Depuis Lac des cygnes : illusions like Swan Lake de Neumeier en 1976 jusqu’à la version toute masculine de Mathew Bourne en 1995, celle très équivoque de Roland Petit à Marseille ou celle carrément décalée d’Andy de Groot en 1982, en passant par le très sulfureux mais génial Mats Ek, la Sud-Africaine Dada Masilo aux danseurs noirs torse-nu dans leurs tutus blancs, Fredryck Rydman au Casino de Paris avec ses dealers et ses prostituées en fourrure blanche, et quelques autres encore, le conte créé par Tchaïkovski et Petipa fait d’une compilation de légendes de toutes époques, se prête à des approches très variées, avec son fond d’homosexualité mal vécue par Tchaïkovski lui-même. Toutes ces versions ne sont pas formidables, mais elles ont toutes un mérite : elles traitent l’essentiel du sujet. Ce qu’a raté Ekman.

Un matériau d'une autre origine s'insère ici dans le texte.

(* ===== verification/ArmMultiply.v ===== *)
(** * The ARM7TDMI: the carry of a long multiplication

    The model of the hardware's Booth multiplier at the top of
    [src/core/arm7tdmi.cpp], which a flag-setting UMULL/SMULL/UMLAL/SMLAL uses
    for the carry flag.  [std::uint64_t] operations wrap at 64 bits. *)

From S2P Require Import Prelude.
From S2P Require Import ArmTypes.

(* @ arm7tdmi.cpp:23-26 CarrySaveAdderOutput *)
Record CarrySaveAdderOutput : Type := mkCarrySaveAdderOutput {
  cs_output : Z;
  cs_carry : Z
}.

(* @ arm7tdmi.cpp:28-31 BoothRecodingOutput *)
Record BoothRecodingOutput : Type := mkBoothRecodingOutput {
  br_output : Z;
  br_carry : bool
}.

(* @ arm7tdmi.cpp:33-36 U128Pair *)
Record U128Pair : Type := mkU128Pair {
  lo : Z;
  hi : Z
}.

(* @ arm7tdmi.cpp:41-44 Adder32Output *)
Record Adder32Output : Type := mkAdder32Output {
  ad_output : Z;
  ad_carry : bool
}.

(* @ arm7tdmi.cpp:46-49 MultiplyHardwareOutput *)
Record MultiplyHardwareOutput : Type := mkMultiplyHardwareOutput {
  mh_output : Z;
  mh_carry : bool
}.

(** [value << n] and [~value] of 64 bits. *)
Definition shl64 (value n : Z) : Z := u64 (Z.shiftl value n).
Definition not64 (value : Z) : Z := u64 (Z.lnot value).

(* @ arm7tdmi.cpp:94-96 bit64 *)
Definition bit64 (value bit : Z) : bool := negb (Z.land (Z.shiftr value bit) 1 =? 0).

(* @ arm7tdmi.cpp:98-106 mask64_range *)
Definition mask64_range (low high : Z) : Z :=
  if high <=? low then 0
  else if 64 <=? high then (if low =? 0 then not64 0 else shl64 (not64 0) low)
  else shl64 (u64 (shl64 1 (high - low) - 1)) low.

(* @ arm7tdmi.cpp:108-115 sign_extend64 *)
Definition sign_extend64 (value from_bits to_bits : Z) : Z :=
  let value :=
    if bit64 value (u8 (from_bits - 1)) then Z.lor value (mask64_range from_bits to_bits)
    else value in
  if 64 <=? to_bits then value else Z.land value (mask64_range 0 to_bits).

(** [static_cast<std::int64_t>(x) >> shift] is an arithmetic shift. *)
(* @ arm7tdmi.cpp:117-123 arithmetic_shift_right *)
Definition arithmetic_shift_right (value shift width : Z) : Z :=
  let extended := sign_extend64 value width 64 in
  let signed_value := swrap 64 extended in
  Z.land (u64 (Z.shiftr signed_value shift)) (mask64_range 0 width).

(* @ arm7tdmi.cpp:125-130 rotate_right_128 *)
Definition rotate_right_128 (value : U128Pair) (shift : Z) : U128Pair :=
  mkU128Pair
    (Z.lor (Z.shiftr (lo value) shift) (shl64 (hi value) (64 - shift)))
    (Z.lor (Z.shiftr (hi value) shift) (shl64 (lo value) (64 - shift))).

(* @ arm7tdmi.cpp:132-136 add32 *)
Definition add32 (left right : Z) (carry_in : bool) : Adder32Output :=
  let sum := u64 (Z.land left 0xFFFFFFFF + Z.land right 0xFFFFFFFF + z_of_bool carry_in) in
  mkAdder32Output (u32 sum) (0xFFFFFFFF <? sum).

(* @ arm7tdmi.cpp:138-166 booth_recode *)
Definition booth_recode (input booth_chunk : Z) : BoothRecodingOutput :=
  let output :=
    match booth_chunk with
    | 0 | 7 => mkBoothRecodingOutput 0 false
    | 1 | 2 => mkBoothRecodingOutput input false
    | 3 => mkBoothRecodingOutput (u64 (2 * input)) false
    | 4 => mkBoothRecodingOutput (not64 (u64 (2 * input))) true
    | 5 | 6 => mkBoothRecodingOutput (not64 input) true
    | _ => mkBoothRecodingOutput 0 false
    end in
  mkBoothRecodingOutput (Z.land (br_output output) 0x3FFFFFFFF) (br_carry output).

(* @ arm7tdmi.cpp:168-172 carry_save_add *)
Definition carry_save_add (a b c : Z) : CarrySaveAdderOutput :=
  mkCarrySaveAdderOutput (Z.lxor (Z.lxor a b) c)
    (Z.lor (Z.lor (Z.land a b) (Z.land b c)) (Z.land c a)).

(** The state of the loop of [multiply_csa_cycle]: [csa], [final] and
    [acc_shift]. *)
Definition CsaState : Type := CarrySaveAdderOutput * CarrySaveAdderOutput * Z.

(** The body of the loop at [i]. *)
(* @ arm7tdmi.cpp:181-202 multiply_csa_cycle *)
Definition csa_step (multiplicand multiplier : Z) (state : CsaState) (i : Z) : CsaState :=
  let '(csa, final, acc_shift) := state in
  let csa := mkCarrySaveAdderOutput (Z.land (cs_output csa) 0x1FFFFFFFF)
               (Z.land (cs_carry csa) 0x1FFFFFFFF) in
  let addend := booth_recode multiplicand (u8 (Z.land (Z.shiftr multiplier (2 * i)) 0x7)) in
  let result :=
    carry_save_add (cs_output csa) (Z.land (br_output addend) 0x1FFFFFFFF) (cs_carry csa) in
  let carry := Z.lor (shl64 (cs_carry result) 1) (z_of_bool (br_carry addend)) in
  let output := cs_output result in
  let final :=
    mkCarrySaveAdderOutput
      (Z.lor (cs_output final) (shl64 (Z.land output 0x3) (2 * i)))
      (Z.lor (cs_carry final) (shl64 (Z.land carry 0x3) (2 * i))) in
  let output := Z.shiftr output 2 in
  let carry := Z.shiftr carry 2 in
  let sign_extension_fix :=
    z_of_bool (bit64 acc_shift 0) + z_of_bool (negb (bit64 (cs_carry csa) 32)) +
    z_of_bool (negb (bit64 (br_output addend) 33)) in
  let output := Z.lor output (shl64 sign_extension_fix 31) in
  let carry := Z.lor carry (shl64 (z_of_bool (negb (bit64 acc_shift 1))) 32) in
  (mkCarrySaveAdderOutput output carry, final, Z.shiftr acc_shift 2).

(** The sum and the new [acc_shift]. *)
(* @ arm7tdmi.cpp:174-206 multiply_csa_cycle *)
Definition multiply_csa_cycle (previous : CarrySaveAdderOutput)
    (multiplicand multiplier acc_shift : Z) : CarrySaveAdderOutput * Z :=
  let '(csa, final, acc_shift) :=
    fold_left (csa_step multiplicand multiplier) [0; 1; 2; 3]
      (previous, mkCarrySaveAdderOutput 0 0, acc_shift) in
  (mkCarrySaveAdderOutput (Z.lor (cs_output final) (shl64 (cs_output csa) 8))
     (Z.lor (cs_carry final) (shl64 (cs_carry csa) 8)), acc_shift).

(* @ arm7tdmi.cpp:208-211 multiply_should_terminate *)
Definition multiply_should_terminate (multiplier : Z) (signed_multiply : bool) : bool :=
  if signed_multiply then (multiplier =? 0x1FFFFFFFF) || (multiplier =? 0) else multiplier =? 0.

(** The variables of the do-while loop. *)
(* @ arm7tdmi.cpp:235-242 arm7tdmi_multiply_long_output *)
Record MultiplierState : Type := mkMultiplierState {
  ms_csa : CarrySaveAdderOutput;
  ms_acc_shift : Z;
  ms_partial_sum : U128Pair;
  ms_partial_carry : U128Pair;
  ms_multiplier : Z;
  ms_iterations : Z
}.

(** The loop's body. *)
(* @ arm7tdmi.cpp:244-252 arm7tdmi_multiply_long_output *)
Definition multiplier_step (multiplicand : Z) (m : MultiplierState) : MultiplierState :=
  let '(csa, acc_shift) :=
    multiply_csa_cycle (ms_csa m) multiplicand (ms_multiplier m) (ms_acc_shift m) in
  let or_lo (p : U128Pair) (v : Z) := mkU128Pair (Z.lor (lo p) (Z.land v 0xFF)) (hi p) in
  mkMultiplierState
    (mkCarrySaveAdderOutput (Z.shiftr (cs_output csa) 8) (Z.shiftr (cs_carry csa) 8))
    acc_shift
    (rotate_right_128 (or_lo (ms_partial_sum m) (cs_output csa)) 8)
    (rotate_right_128 (or_lo (ms_partial_carry m) (cs_carry csa)) 8)
    (arithmetic_shift_right (ms_multiplier m) 8 33)
    (u8 (ms_iterations m + 1)).

(** [do step while (!terminate)]; [None] when the fuel runs out. *)
(* @ arm7tdmi.cpp:243-253 arm7tdmi_multiply_long_output *)
Fixpoint multiplier_loop (fuel : nat) (multiplicand : Z) (signed_multiply : bool)
    (m : MultiplierState) : option MultiplierState :=
  match fuel with
  | O => None
  | S fuel' =>
      let m := multiplier_step multiplicand m in
      if multiply_should_terminate (ms_multiplier m) signed_multiply then Some m
      else multiplier_loop fuel' multiplicand signed_multiply m
  end.

(** The state before the loop. *)
(* @ arm7tdmi.cpp:218-242 arm7tdmi_multiply_long_output *)
Definition multiplier_start (signed_multiply : bool) (rm rs accumulator : Z)
    : Z * MultiplierState :=
  let multiplier := if signed_multiply then sign_extend64 rs 32 34 else Z.land rs 0x1FFFFFFFF in
  let multiplicand := if signed_multiply then sign_extend64 rm 32 34 else Z.land rm 0x1FFFFFFFF in
  let csa :=
    mkCarrySaveAdderOutput accumulator
      (if negb (Z.land multiplier 1 =? 0) then not64 multiplicand else 0) in
  (multiplicand,
   mkMultiplierState
     (mkCarrySaveAdderOutput (Z.shiftr (cs_output csa) 1) (Z.shiftr (cs_carry csa) 1))
     (Z.shiftr accumulator 34)
     (rotate_right_128 (mkU128Pair (Z.land (cs_output csa) 1) 0) 1)
     (rotate_right_128 (mkU128Pair (Z.land (cs_carry csa) 1) 0) 1)
     multiplier 0).

(** The adder stage after the loop. *)
(* @ arm7tdmi.cpp:255-277 arm7tdmi_multiply_long_output *)
Definition multiplier_finish (alu_carry_in : bool) (m : MultiplierState)
    : MultiplyHardwareOutput :=
  let iterations := ms_iterations m in
  let or_lo (p : U128Pair) (v : Z) := mkU128Pair (Z.lor (lo p) v) (hi p) in
  let correction_ror :=
    if iterations =? 1 then 23 else if iterations =? 2 then 15
    else if iterations =? 3 then 7 else 31 in
  let partial_sum :=
    rotate_right_128 (or_lo (ms_partial_sum m) (cs_output (ms_csa m))) correction_ror in
  let partial_carry :=
    rotate_right_128 (or_lo (ms_partial_carry m) (cs_carry (ms_csa m))) correction_ror in
  if iterations =? 4 then
    let low := add32 (hi partial_sum) (hi partial_carry) alu_carry_in in
    let high :=
      add32 (Z.shiftr (hi partial_sum) 32) (Z.shiftr (hi partial_carry) 32) (ad_carry low) in
    mkMultiplyHardwareOutput (Z.lor (shl64 (ad_output high) 32) (ad_output low))
      (bit64 (hi partial_carry) 63)
  else
    let low :=
      add32 (Z.shiftr (hi partial_sum) 32) (Z.shiftr (hi partial_carry) 32) alu_carry_in in
    let shift_amount := u8 (2 + 8 * iterations) in
    let carry_lo := sign_extend64 (lo partial_carry) shift_amount 64 in
    let sum_lo := Z.lor (lo partial_sum) (shl64 (ms_acc_shift m) shift_amount) in
    let high := add32 sum_lo carry_lo (ad_carry low) in
    mkMultiplyHardwareOutput (Z.lor (shl64 (ad_output high) 32) (ad_output low))
      (bit64 (hi partial_carry) 63).

(** Each iteration consumes eight bits of the 33-bit multiplier: four
    iterations are enough. *)
(* @ arm7tdmi.cpp:213-278 arm7tdmi_multiply_long_output *)
Definition arm7tdmi_multiply_long_output (signed_multiply : bool) (rm rs accumulator : Z)
    : option MultiplyHardwareOutput :=
  let alu_carry_in := negb (Z.land rs 1 =? 0) in
  let '(multiplicand, m) := multiplier_start signed_multiply rm rs accumulator in
  m ← multiplier_loop 4 multiplicand signed_multiply m;
  Some (multiplier_finish alu_carry_in m).

(* @ arm7tdmi.cpp:549-560 signed_multiply_iterations *)
Definition signed_multiply_iterations (value : Z) : Z :=
  let top mask := (Z.land value mask =? 0) || (Z.land value mask =? mask) in
  if top 0xFFFFFF00 then 1 else if top 0xFFFF0000 then 2 else if top 0xFF000000 then 3 else 4.

(* @ arm7tdmi.cpp:562-573 unsigned_multiply_iterations *)
Definition unsigned_multiply_iterations (value : Z) : Z :=
  if Z.land value 0xFFFFFF00 =? 0 then 1
  else if Z.land value 0xFFFF0000 =? 0 then 2
  else if Z.land value 0xFF000000 =? 0 then 3 else 4.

Dans le Lac des cygnes, l’important ce sont les cygnes, pas le lac. En ne représentant que l’eau et en éludant les cygnes, Ekman n’a plus rien d’intéressant à raconter. Il n’a à montrer que des jeux aquatiques savamment éclairés, des gerbes d’eau jaillissant dans les projecteurs, des glissades sur le ventre ou sur des matelas pneumatiques de couleur comme à la piscine, des gamineries qui font rire deux ou trois personnes bien disposées à s’amuser dans le public – on urine dans un coin, on se gonfle les joues et on asperge son voisin.
Il y a bien deux cygnes, un blanc et un noir. Ils se giflent à tour de bras quelques minutes avant que ne surgisse une horde de malabars qui font castagner aussi un peu avant de se disperser. Et il y a deux gros volatiles-bateaux qui entrent quelques instants en scène. On songe à la réflexion du gamin toulousain criant du poulailler du Capitole à l’arrivée de Lohengrin dans une toute nouvelle production : « Eh vé ! Ils ont repeint le canard ! »
Tout se déroule d‘ailleurs dans la pénombre, avec des danseurs en costume de plongée, qui font tout et son contraire, un festin aux chandelles, un court-circuit, bref du n’importe quoi du moment qu’il ne s’agit pas cygnes. C’est la grande révolution, la grande nouveauté. Mieux en rire même si on pourrait en pleurer. Le tout sur une bande son sans intérêt, avec juste un beau solo de tuba en direct. Quand on pense au si intelligent et efficace emploi des danseurs pieds dans l’eau par Pina Bauch dans Arien !
Bref, vouloir faire un Lac sans cygnes, c‘est un pari perdu d’avance, comme faire une omelette sans œufs ou une tarte aux pommes sans pommes. Mieux vaut carrément faire autre chose, si on veut simplement montrer des danseurs pataugeant en public. Et puis, il est à peine honnête de projeter en préambule des images du Lac traditionnel dûment sélectionnées pour ne montrer, parfois avec de très grands danseurs, que des images en gros plans de maquillages excessifs, d’instantanés dans des positions périlleuses et forcément ridicules. Un peu facile comme procédé pour tenter de mettre en valeur ses propres images et bien montrer qu’il est grand temps de passer à autre chose. Mais hélas, ça ne marche pas car ce qu’on nous propose ensuite est encore bien pire.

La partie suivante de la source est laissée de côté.